(Stored data entries)
###
(* ===== verification/Spells.v ===== *)
(** * Spell.dbc and SpellDuration.dbc (world_server.py)

    The mapped spell table, the binary search with its cache, and the duration
    lookup.  [SpellDb] is the interface the rest of the server uses: a spell
    record by id and a table of durations; [dbc_spelldb] implements it from a
    well-formed file. *)
From S2P Require Import Prelude Wire PyFloat Text Consts Dbc Classes.

Record spell_effect := SpellEffect {
  se_effect : Z; se_basePoints : Z; se_dieSides : Z; se_aura : Z; se_amplitude : Z }.

Record spell_rec := SpellRec {
  si_id : Z; si_attributes : Z; si_name : pystr; si_rank : pystr;
  si_powerType : Z; si_manaCost : Z; si_manaCostPct : Z; si_manaCostPerLevel : Z;
  si_schoolMask : Z; si_dmgClass : Z; si_attributesEx5 : Z; si_durationIndex : Z;
  si_stackAmount : Z; si_effects : list spell_effect }.

(** The mapped file: the mapping, record count, record size, string block. *)
Record spell_map := SpellMap { sm_mm : bytes; sm_nrec : Z; sm_recsz : Z; sm_stroff : Z }.

(** [spell_dbc]: every failure is caught and leaves no table. *)
Definition spell_dbc (file : option bytes) : option spell_map :=
  match file with
  | None => None
  | Some mm =>
      match unpacki mm 4, unpacki mm 8, unpacki mm 12, unpacki mm 16 with
      | Ok nrec, Ok _, Ok recsz, Ok _ =>
          if negb (bool_decide (slice_to 4 mm = WDBC)) then None
          else if recsz <? (SPELL_FIELD_MAX + 1) * 4 then None
          else Some (SpellMap mm nrec recsz (DBC_HEADER + nrec * recsz))
      | _, _, _, _ => None
      end
  end.

Definition _dbc_string (mm : bytes) (stroff off : Z) : pystr :=
  if off <=? 0 then []
  else
    let tail := slice_from (stroff + off) mm in
    match find_byte 0 tail with
    | None => []
    | Some z => utf8_decode_replace (take z tail)
    end.

(** The record at byte offset [base]. *)
Definition read_spell (d : spell_map) (spell_id base : Z) : res spell_rec :=
  let u idx := unpackI (sm_mm d) (base + idx * 4) in
  let i32 idx := unpacki (sm_mm d) (base + idx * 4) in
  attributes ← u SPELL_FIELD_ATTRIBUTES;
  name ← u SPELL_FIELD_NAME;
  rank ← u SPELL_FIELD_RANK;
  powerType ← i32 SPELL_FIELD_POWER_TYPE;
  manaCost ← u SPELL_FIELD_MANA_COST;
  manaCostPct ← u SPELL_FIELD_MANA_COST_PCT;
  manaCostPerLevel ← u SPELL_FIELD_MANA_COST_LVL;
  schoolMask ← u SPELL_FIELD_SCHOOL_MASK;
  dmgClass ← u SPELL_FIELD_DMG_CLASS;
  attributesEx5 ← u SPELL_FIELD_ATTR_EX5;
  durationIndex ← i32 SPELL_FIELD_DURATION_INDEX;
  stackAmount ← u SPELL_FIELD_STACK_AMOUNT;
  effects ← res_map (fun n =>
    e ← u (SPELL_FIELD_EFFECT + n);
    b ← i32 (SPELL_FIELD_EFFECT_BASE + n);
    s ← i32 (SPELL_FIELD_EFFECT_DIE + n);
    a ← u (SPELL_FIELD_EFFECT_AURA + n);
    m ← i32 (SPELL_FIELD_EFFECT_AMPL + n);
    Ok (SpellEffect e b s a m)) [0; 1; 2];
  Ok (SpellRec spell_id attributes (_dbc_string (sm_mm d) (sm_stroff d) name)
        (_dbc_string (sm_mm d) (sm_stroff d) rank) powerType manaCost manaCostPct
        manaCostPerLevel schoolMask dmgClass attributesEx5 durationIndex stackAmount effects).
(** After a synchronisation no button points at a spell that was taken
    away, and every other bound button is still where the player put it. *)
Theorem sync_spellbook_bars w c spells :
  bars_ok (w_bars w) -> ca_known_spells CA_INDEX (w_known w) (c_guid c) = Ok spells ->
  in_step w (c_guid c) ->
  let removed := set_diff (sent_of w (c_guid c)) (map ks_spell spells) in
  let dead p := Z.shiftr p 24 = ACTION_BUTTON_SPELL /\ Z.land p ACTION_BUTTON_ACTION_MAX ∈ removed in
  exists r w', sync_spellbook c w = (Ok r, w')
    /\ (forall slot, bars_lookup (w_bars w') (c_guid c) slot <> 0 ->
          ~ dead (bars_lookup (w_bars w') (c_guid c) slot))
    /\ (forall slot, bars_lookup (w_bars w) (c_guid c) slot <> 0 ->
          ~ dead (bars_lookup (w_bars w) (c_guid c) slot) ->
          bars_lookup (w_bars w') (c_guid c) slot = bars_lookup (w_bars w) (c_guid c) slot).
Proof.
  intros Hb Hk Hi. cbv zeta.
  destruct (sync_run w c spells Hb Hk Hi) as (w' & E & Hb' & Hkn & Hs & Hc & l2 & Hs2 & Hl2 & Hl').
  set (removed := set_diff (sent_of w (c_guid c)) (map ks_spell spells)) in *. set (guid := c_guid c) in *.
  eexists _, w'. split; [exact E|].
  assert (forall slot, bars_lookup (w_bars w') guid slot = default 0 (dget slot (layout_of w' guid))) as Hlk by done.
  assert (Hstale : forall s, bars_lookup (w_bars w) guid s <> 0 ->
    (s ∈ stale_slots removed (layout_of w guid) <->
     Z.shiftr (bars_lookup (w_bars w) guid s) 24 = ACTION_BUTTON_SPELL
     /\ Z.land (bars_lookup (w_bars w) guid s) ACTION_BUTTON_ACTION_MAX ∈ removed)).
  { intros s Hne. rewrite stale_slots_elem.
    assert (dict_ok (layout_of w guid)) as Hd by (apply bars_ok_slots, Hb).
    unfold bars_lookup in *. fold (layout_of w guid) in *.
    destruct (dget s (layout_of w guid)) as [p|] eqn:Ep; [|done]. cbn in *. split.
    - intros (p' & Hin & ?). apply elem_of_dget in Hin; [|done]. congruence.
    - intros ?. exists p. split; [by apply dget_elem_of | done]. }
  split; intros slot Hne.
  - rewrite Hlk in Hne |- *. rewrite Hl' in Hne |- *. intros [H24 Hin].
    assert (Hcase : forall s, default 0 (dget s l2) <> 0 ->
      ~ (Z.shiftr (default 0 (dget s l2)) 24 = ACTION_BUTTON_SPELL
         /\ Z.land (default 0 (dget s l2)) ACTION_BUTTON_ACTION_MAX ∈ removed)).
    { intros s. rewrite Hl2. destruct (decide (s ∈ _)) as [Es|Es]; [by intros []|].
      intros Hnz Hd. apply Es. by apply Hstale. }
    destruct (decide (_ /\ _)); [by apply (Hcase slot)|].
    destruct l2 as [|sp l2]; [|by apply (Hcase slot)].
    destruct (dget slot (autofill_go spells 0 [])) as [p|] eqn:Ep; [|done]. cbn in Hin.
    apply dget_elem_of, autofill_value in Ep as (_ & k & Hk' & Hcast & <-).
    unfold castable in Hcast. apply andb_true_iff in Hcast as [_ Hle]. apply Z.leb_le in Hle.
    pose proof (known_spell_word _ _ _ _ _ Hk Hk') as Hr.
    change ACTION_BUTTON_ACTION_MAX with (Z.ones 24) in *. rewrite Z.land_ones in Hin by lia.
    rewrite Z.mod_small in Hin by (change (Z.ones 24) with 16777215 in Hle; lia).
    apply set_diff_elem in Hin as [_ Hn]. apply Hn, list_elem_of_fmap. eauto.
  - intros Hnd. rewrite <- (Hstale slot Hne) in Hnd.
    specialize (Hl2 slot). rewrite decide_False in Hl2 by exact Hnd. rewrite Hlk, Hl'.
    destruct l2 as [|sp l2]; [cbn in Hl2; congruence|]. by destruct (decide _).
Qed.
End Sync.
Lemma apply_aura_slot_witness :
  exists w' a, apply_aura sample_char (Some fire) 99 fight_world = (Ok [AuraOn 99 705781 0], w')
    /\ dget 0 (held_auras w' 99) = Some a /\ a_spell a = 705781.
Proof.
  destruct (apply_aura sample_char (Some fire) 99 fight_world) as [r w'] eqn:E.
  assert (r = Ok [AuraOn 99 705781 0]) as -> by (revert E; vm_compute; intros E; injection E as <- _; reflexivity).
  destruct (apply_aura_slot sample_char fire 99 fight_world _ w' fight_ok E)
    as (_ & _ & _ & (a & Ha & Hm & _) & _).
  exists w', a. split; [reflexivity|]. exact (conj Ha Hm).
Defined.
End Witnesses.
###
- Task statement -
Of all the entries above, retype exactly the lines from the line with "Record spell_rec := SpellRec" to the line with "si_stackAmount : Z;", both included, and no others.

- Answer to this problem -
Record spell_rec := SpellRec {
  si_id : Z; si_attributes : Z; si_name : pystr; si_rank : pystr;
  si_powerType : Z; si_manaCost : Z; si_manaCostPct : Z; si_manaCostPerLevel : Z;
  si_schoolMask : Z; si_dmgClass : Z; si_attributesEx5 : Z; si_durationIndex : Z;
  si_stackAmount : Z; si_effects : list spell_effect }.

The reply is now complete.